Why
is the site evaluation important?
The effects of farmstead practices such as pesticide handling or manure storage
on groundwater depend on the physical characteristics of your farmstead site:
soil type, geologic conditions and depth to groundwater. That's why evaluating
the soils and geologic characteristics of your farmstead is an important step
in protecting the groundwater you drink.
What's
involved in completing this evaluation?
This evaluation has four parts:
1. Evaluating soil type and depth
2. Evaluating subsurface and geologic materials,along with
depth to groundwater
3. Determining overall site evaluation ranking (combining
parts 1 and 2)
4. Doing a farmstead diagram (optional)
Getting the information to complete parts 1 and 2 will require
assistance from outside sources, such as your county NRCS or Extension
office. How long this takes will vary depending on the information
available in your county. Once you have the information in hand,
though, it should take about an hour to complete the first three parts
of Survey 11 (the farmstead diagram will take additional time).

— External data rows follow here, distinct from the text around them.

(* ===== verification/Term.v ===== *)
(** * [WebCore/contentextensions/Term.h]

    A term of a pattern: a set of characters or a group of terms, with a
    quantifier.  The [None] answer of an operation is a crash in one of the calls
    it makes.  Copies of a term are values, a moved term is [TDeleted]. *)

From S2P Require Import BitVector.
From S2P Require Import Prelude HashTable HashFunctions ASCII NFA Graph.

(** ** Data *)

(** WebCore/contentextensions/Term.h:42-47 [AtomQuantifier] *)
Inductive AtomQuantifier := One | ZeroOrOne | ZeroOrMore | OneOrMore.

#[global] Instance AtomQuantifier_eq_dec : EqDecision AtomQuantifier.
Proof. solve_decision. Defined.

(** The value of the enumerator. *)
Definition quantifier_value (q : AtomQuantifier) : N :=
  match q with One => 0 | ZeroOrOne => 1 | ZeroOrMore => 2 | OneOrMore => 3 end.

#[local] Set Warnings "-register-all".

(** WebCore/contentextensions/Term.h:119-176 [Term], [Term::CharacterSet] and [Term::Group] *)
Inductive Term :=
| TEmpty (m_quantifier : AtomQuantifier)
| TDeleted (m_quantifier : AtomQuantifier)
| TCharacterSet (m_quantifier : AtomQuantifier) (inverted : bool) (characters : BitVector)
| TGroup (m_quantifier : AtomQuantifier) (terms : list Term).

Definition m_quantifier (t : Term) : AtomQuantifier :=
  match t with TEmpty q | TDeleted q | TCharacterSet q _ _ | TGroup q _ => q end.

(** ** Construction *)

(** WebCore/contentextensions/Term.h:187-189 [Term::Term] *)
Definition newTerm : Term := TEmpty One.

(** WebCore/contentextensions/Term.h:281-295 [Term::addCharacter] *)
Definition addCharacter (t : Term) (character : N) (isCaseSensitive : bool) : option Term :=
  match t with
  | TCharacterSet q inverted characters =>
      if isCaseSensitive || negb (isASCIIAlpha character) then
        r ← set_bit characters character;
        Some (TCharacterSet q inverted r.2)
      else
        r ← set_bit characters (toASCIIUpper character);
        r ← set_bit r.2 (toASCIILower character);
        Some (TCharacterSet q inverted r.2)
  | _ => Some t
  end.

(** WebCore/contentextensions/Term.h:191-196 [Term::Term], of a character *)
Definition Term_character (character : N) (isCaseSensitive : bool) : option Term :=
  addCharacter (TCharacterSet One false (newBitVector 128)) character isCaseSensitive.

(** WebCore/contentextensions/Term.h:199-205 [Term::Term], of [UniversalTransition] *)
Definition Term_universal : option Term :=
  characters ← foldM (fun characters i => r ← set_bit characters i; Some r.2) (newBitVector 128) (for_range 0 128);
  Some (TCharacterSet One false characters).

(** WebCore/contentextensions/Term.h:207-212 [Term::Term], of [CharacterSetTerm] *)
Definition Term_characterSet (isInverted : bool) : Term := TCharacterSet One isInverted (newBitVector 128).

(** WebCore/contentextensions/Term.h:214-218 [Term::Term], of [GroupTerm] *)
Definition Term_group : Term := TGroup One [].

(** WebCore/contentextensions/Term.h:220-224 [Term::Term], of [EndOfLineAssertionTerm] *)
Definition Term_endOfLine : option Term :=
  match Term_characterSet false with
  | TCharacterSet q inverted characters =>
      r ← set_bit characters 0; Some (TCharacterSet q inverted r.2)
  | t => Some t
  end.

(** WebCore/contentextensions/Term.h:562-576 [Term::destroy] *)
Definition destroy (t : Term) : Term := TDeleted (m_quantifier t).

(** WebCore/contentextensions/Term.h:243-259 [Term::Term], the move: the new term
    and what is left of the other *)
Definition Term_move (other : Term) : Term * Term := (other, destroy other).

(** WebCore/contentextensions/Term.h:276-279 [Term::isValid] *)
Definition isValid (t : Term) : bool := match t with TEmpty _ | TDeleted _ => false | _ => true end.

(** WebCore/contentextensions/Term.h:297-303 [Term::extendGroupSubpattern] *)
Definition extendGroupSubpattern (t term : Term) : Term :=
  match t with TGroup q terms => TGroup q (terms ++ [term]) | _ => t end.

(** WebCore/contentextensions/Term.h:305-309 [Term::quantify] *)
Definition quantify (t : Term) (quantifier : AtomQuantifier) : Term :=
  match t with
  | TEmpty _ => TEmpty quantifier
  | TDeleted _ => TDeleted quantifier
  | TCharacterSet _ inverted characters => TCharacterSet quantifier inverted characters
  | TGroup _ terms => TGroup quantifier terms
  end.

(** WebCore/contentextensions/Term.h:500-503 [Term::isEmptyValue] *)
Definition isEmptyValue (t : Term) : bool := match t with TEmpty _ => true | _ => false end.

(** WebCore/contentextensions/Term.h:505-508 [Term::isDeletedValue] *)
Definition isDeletedValue (t : Term) : bool := match t with TDeleted _ => true | _ => false end.

(** ** Questions *)

(** WebCore/contentextensions/Term.h:357-360 [Term::isEndOfLineAssertion] *)
Definition isEndOfLineAssertion (t : Term) : option bool :=
  match t with
  | TCharacterSet _ _ characters =>
      if bitCount characters =? 1 then get characters 0 else Some false
  | _ => Some false
  end.

(** WebCore/contentextensions/Term.h:510-526 [Term::isUniversalTransition] *)
Fixpoint isUniversalTransition (t : Term) : bool :=
  match t with
  | TEmpty _ | TDeleted _ => false
  | TCharacterSet _ inverted characters =>
      (inverted && (bitCount characters =? 0)) || (negb inverted && (bitCount characters =? 128))
  | TGroup _ terms => match terms with [first] => isUniversalTransition first | _ => false end
  end.

(** WebCore/contentextensions/Term.h:362-379 [Term::matchesAtLeastOneCharacter] *)
Fixpoint matchesAtLeastOneCharacter (t : Term) : option bool :=
  if bool_decide (m_quantifier t = ZeroOrOne) || bool_decide (m_quantifier t = ZeroOrMore) then Some false
  else
    endOfLine ← isEndOfLineAssertion t;
    if (endOfLine : bool) then Some false
    else
      match t with
      | TGroup _ terms =>
          (fix loop terms := match terms with
                             | [] => Some false
                             | term :: terms' => b ← matchesAtLeastOneCharacter term;
                                                 if (b : bool) then Some true else loop terms'
                             end) terms
      | _ => Some true
      end.

(** WebCore/contentextensions/Term.h:381-421 [Term::isKnownToMatchAnyString] *)
Fixpoint isKnownToMatchAnyString (t : Term) : bool :=
  match t with
  | TEmpty _ | TDeleted _ => false
  | TCharacterSet q _ _ => isUniversalTransition t && bool_decide (q = ZeroOrMore)
  | TGroup q terms =>
      match terms with
      | [firstTermInGroup] =>
          if isKnownToMatchAnyString firstTermInGroup then true
          else if isUniversalTransition firstTermInGroup then
            if bool_decide (q = ZeroOrMore) then true
            else if bool_decide (q = ZeroOrOne) && bool_decide (m_quantifier firstTermInGroup = OneOrMore) then true
            else bool_decide (q = OneOrMore) && bool_decide (m_quantifier firstTermInGroup = ZeroOrOne)
          else false
      | _ => false
      end
  end.

(** WebCore/contentextensions/Term.h:423-445 [Term::hasFixedLength] *)
Fixpoint hasFixedLength (t : Term) : bool :=
  match t with
  | TEmpty _ | TDeleted _ => false
  | TCharacterSet q _ _ => bool_decide (q = One)
  | TGroup q terms => bool_decide (q = One) && forallb hasFixedLength terms
  end.

(** WebCore/contentextensions/Term.h:461-477 [Term::operator==], with the one of the
    sets and of the groups at 133-136 and 147-150 *)
Fixpoint term_equals (t other : Term) : option bool :=
  match t, other with
  | TEmpty q, TEmpty q' | TDeleted q, TDeleted q' => Some (bool_decide (q = q'))
  | TCharacterSet q inverted characters, TCharacterSet q' inverted' characters' =>
      if negb (bool_decide (q = q')) then Some false
      else if eqb inverted' inverted then equals characters' characters else Some false
  | TGroup q terms, TGroup q' terms' =>
      if negb (bool_decide (q = q')) then Some false
      else if (length terms =? length terms')%nat then
        (fix loop terms terms' := match terms, terms' with
                                  | term :: terms, term' :: terms' =>
                                      b ← term_equals term term';
                                      if (b : bool) then loop terms terms' else Some false
                                  | _, _ => Some true
                                  end) terms terms'
      else Some false
  | _, _ => Some false
  end.

(** WebCore/contentextensions/Term.h:138-141 [Term::CharacterSet::hash] *)
Definition characterSet_hash (inverted : bool) (characters : BitVector) : N :=
  pairIntHash (N.b2n inverted) (BitVector.hash characters).

(** WebCore/contentextensions/Term.h:155-159 [Term::Group::hash], one turn of the loop *)
Definition group_hash_step (hash termHash : N) : N :=
  let hash := N.lxor (shl32 hash 16) (N.lxor (shl32 termHash 11) hash) in
  wrap32 (hash + N.shiftr hash 11).

(** WebCore/contentextensions/Term.h:479-498 [Term::hash] *)
Fixpoint term_hash (t : Term) : N :=
  let primary termType := N.lor (N.shiftl termType 16) (quantifier_value (m_quantifier t)) in
  match t with
  | TEmpty _ => pairIntHash (primary 0) 52184393
  | TDeleted _ => pairIntHash (primary 1) 40342988
  | TCharacterSet _ inverted characters => pairIntHash (primary 2) (characterSet_hash inverted characters)
  | TGroup _ terms => pairIntHash (primary 3) (foldl (fun hash term => group_hash_step hash (term_hash term)) 6421749 terms)
  end.

(** ** Generation of the automaton *)

Section Generation.
Context `{HashOrder}.

(** WebCore/contentextensions/Term.h:535-552 [Term::generateSubgraphForAtom], a set of characters *)
Definition generateSubgraphForSet (inverted : bool) (characters : BitVector) (universal : bool)
    (nfa : NFA) (source : N) : option (N * NFA) :=
  let '(target, nfa) := createNode nfa in
  nfa ← (if universal then addTransitionsOnAnyCharacter nfa source target
         else if negb inverted then
           foldM (fun nfa character => addTransition nfa source target (wrap8 character)) nfa (setBits characters)
         else
           foldM (fun nfa i => b ← get characters i;
                               if (b : bool) then Some nfa else addTransition nfa source target (wrap8 i))
             nfa (for_range 1 (BitVector.size characters)));
  Some (target, nfa).

(** WebCore/contentextensions/Term.h:317-354 [Term::generateGraph], from the subgraph of the atom *)
Definition generateQuantified (q : AtomQuantifier) (subgraph : NFA -> N -> option (N * NFA))
    (nfa : NFA) (start : N) (finalActions : list N) : option (N * NFA) :=
  r ← match q with
      | One => subgraph nfa start
      | ZeroOrOne =>
          r ← subgraph nfa start;
          let '(newEnd, nfa) := r in
          nfa ← addEpsilonTransition nfa start newEnd;
          Some (newEnd, nfa)
      | ZeroOrMore =>
          let '(repeatStart, nfa) := createNode nfa in
          nfa ← addEpsilonTransition nfa start repeatStart;
          r ← subgraph nfa repeatStart;
          let '(repeatEnd, nfa) := r in
          nfa ← addEpsilonTransition nfa repeatEnd repeatStart;
          let '(kleenEnd, nfa) := createNode nfa in
          nfa ← addEpsilonTransition nfa repeatEnd kleenEnd;
          nfa ← addEpsilonTransition nfa start kleenEnd;
          Some (kleenEnd, nfa)
      | OneOrMore =>
          let '(repeatStart, nfa) := createNode nfa in
          nfa ← addEpsilonTransition nfa start repeatStart;
          r ← subgraph nfa repeatStart;
          let '(repeatEnd, nfa) := r in
          nfa ← addEpsilonTransition nfa repeatEnd repeatStart;
          let '(afterRepeat, nfa) := createNode nfa in
          nfa ← addEpsilonTransition nfa repeatEnd afterRepeat;
          Some (afterRepeat, nfa)
      end;
  let '(newEnd, nfa) := r in
  nfa ← nfa_setActions nfa newEnd finalActions;
  Some (newEnd, nfa).

(** WebCore/contentextensions/Term.h:311-355 [Term::generateGraph], with
    [Term::generateSubgraphForAtom] at 528-560 *)
Fixpoint generateGraph (t : Term) (nfa : NFA) (start : N) (finalActions : list N) : option (N * NFA) :=
  generateQuantified (m_quantifier t)
    (fun nfa source =>
       match t with
       | TEmpty _ | TDeleted _ => None
       | TCharacterSet _ inverted characters =>
           generateSubgraphForSet inverted characters (isUniversalTransition t) nfa source
       | TGroup _ terms =>
           foldM (fun s term => generateGraph term s.2 s.1 []) (source, nfa) terms
       end)
    nfa start finalActions.
End Generation.

(** WebCore/contentextensions/Term.h:528-560 [Term::generateSubgraphForAtom] *)
Definition generateSubgraphForAtom `{HashOrder} (t : Term) (nfa : NFA) (source : N) : option (N * NFA) :=
  match t with
  | TEmpty _ | TDeleted _ => None
  | TCharacterSet _ inverted characters =>
      generateSubgraphForSet inverted characters (isUniversalTransition t) nfa source
  | TGroup _ terms => foldM (fun s term => generateGraph term s.2 s.1 []) (source, nfa) terms
  end.

(** ** The language of a term *)

Definition quantified (q : AtomQuantifier) (L : list N -> Prop) : list N -> Prop :=
  match q with
  | One => L
  | ZeroOrOne => fun w => w = [] \/ L w
  | ZeroOrMore => star L
  | OneOrMore => concatenation L (star L)
  end.

(** The ASCII characters of a set; the universal set leaves out the end of the input. *)
Definition set_matches (inverted : bool) (characters : BitVector) (c : N) : Prop :=
  c < 128 /\
  if (inverted && (bitCount characters =? 0)) || (negb inverted && (bitCount characters =? 128)) then c <> 0
  else if inverted then c <> 0 /\ mem characters c = false
  else mem characters c = true.

Fixpoint language (t : Term) : list N -> Prop :=
  match t with
  | TEmpty _ | TDeleted _ => fun _ => False
  | TCharacterSet q inverted characters => quantified q (fun w => exists c, w = [c] /\ set_matches inverted characters c)
  | TGroup q terms => quantified q (foldr (fun t L => concatenation (language t) L) (fun w => w = []) terms)
  end.

(** The language of a sequence of terms. *)
Definition sequence_language (terms : list Term) : list N -> Prop :=
  foldr (fun t L => concatenation (language t) L) (fun w => w = []) terms.

(** The terms that the parser makes: sets of ASCII characters and groups that are not empty. *)
Fixpoint term_ok (t : Term) : Prop :=
  match t with
  | TEmpty _ | TDeleted _ => False
  | TCharacterSet _ _ characters => wf characters /\ BitVector.size characters = 128
  | TGroup _ terms => terms <> [] /\ foldr (fun t P => term_ok t /\ P) True terms
  end.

If some of the information you need isn't readily available,
instructions are included on how to proceed. The more information you
can get, the better; some information is better than no information.
How
do soils affect the potential for groundwater contamination?
Soil characteristics are very important in determining 1) how a
contaminant breaks down to harmless compounds; and 2) whether it
leaches into groundwater. Because most breakdown occurs in the soil;
there is a greater potential for groundwater contamination in areas
where contaminants move quickly through the soil.
Sandy soils have large "pore" spaces between individual particles, and
the particles provide relatively little surface area for "sorption" or
physical attachment of most contaminants. Large amounts of rainfall or
excessive irrigation water can percolate through these soils, and can
carry dissolved contaminants down through the soil and into
groundwater.
Clay soils, on the other hand, are made up of extremely small
particles that slow the movement of water and dissolved contaminants
through the soil. Contaminants also stick tightly to clay
surfaces. Even with clay soils, movement of water may be through
rather large cracks (preferential flow) and treatment may be
questionable.
While held securely to soil particles, contaminants are broken down
by bacteria and reactions with minerals and natural chemicals in the
soil. Most of this chemical and biological breakdown takes place in
the loose, cultivated surface layers. Here the soil tends to be warm,
moist, high in organic matter, well-aerated and with a higher
microbial population.
Finally, soil organic matter is impor tant in holding
contaminants. Soils high in organic matter provide an excellent
environment for chemical and biological breakdown of
contaminants--before they reach groundwater.
The natural purification capability of the soil is, however,
limited. Under certain conditions, such as heavy rainfall, chemical
spills or sandy soil, contaminants may leach below the soil. In such
cases, the subsurface geologic material and the distance a contaminant
must travel to groundwater are important factors in determining
whether a contaminant actually reaches the groundwater.
How
do subsurface and geologic materials affect the potential for groundwater contamination?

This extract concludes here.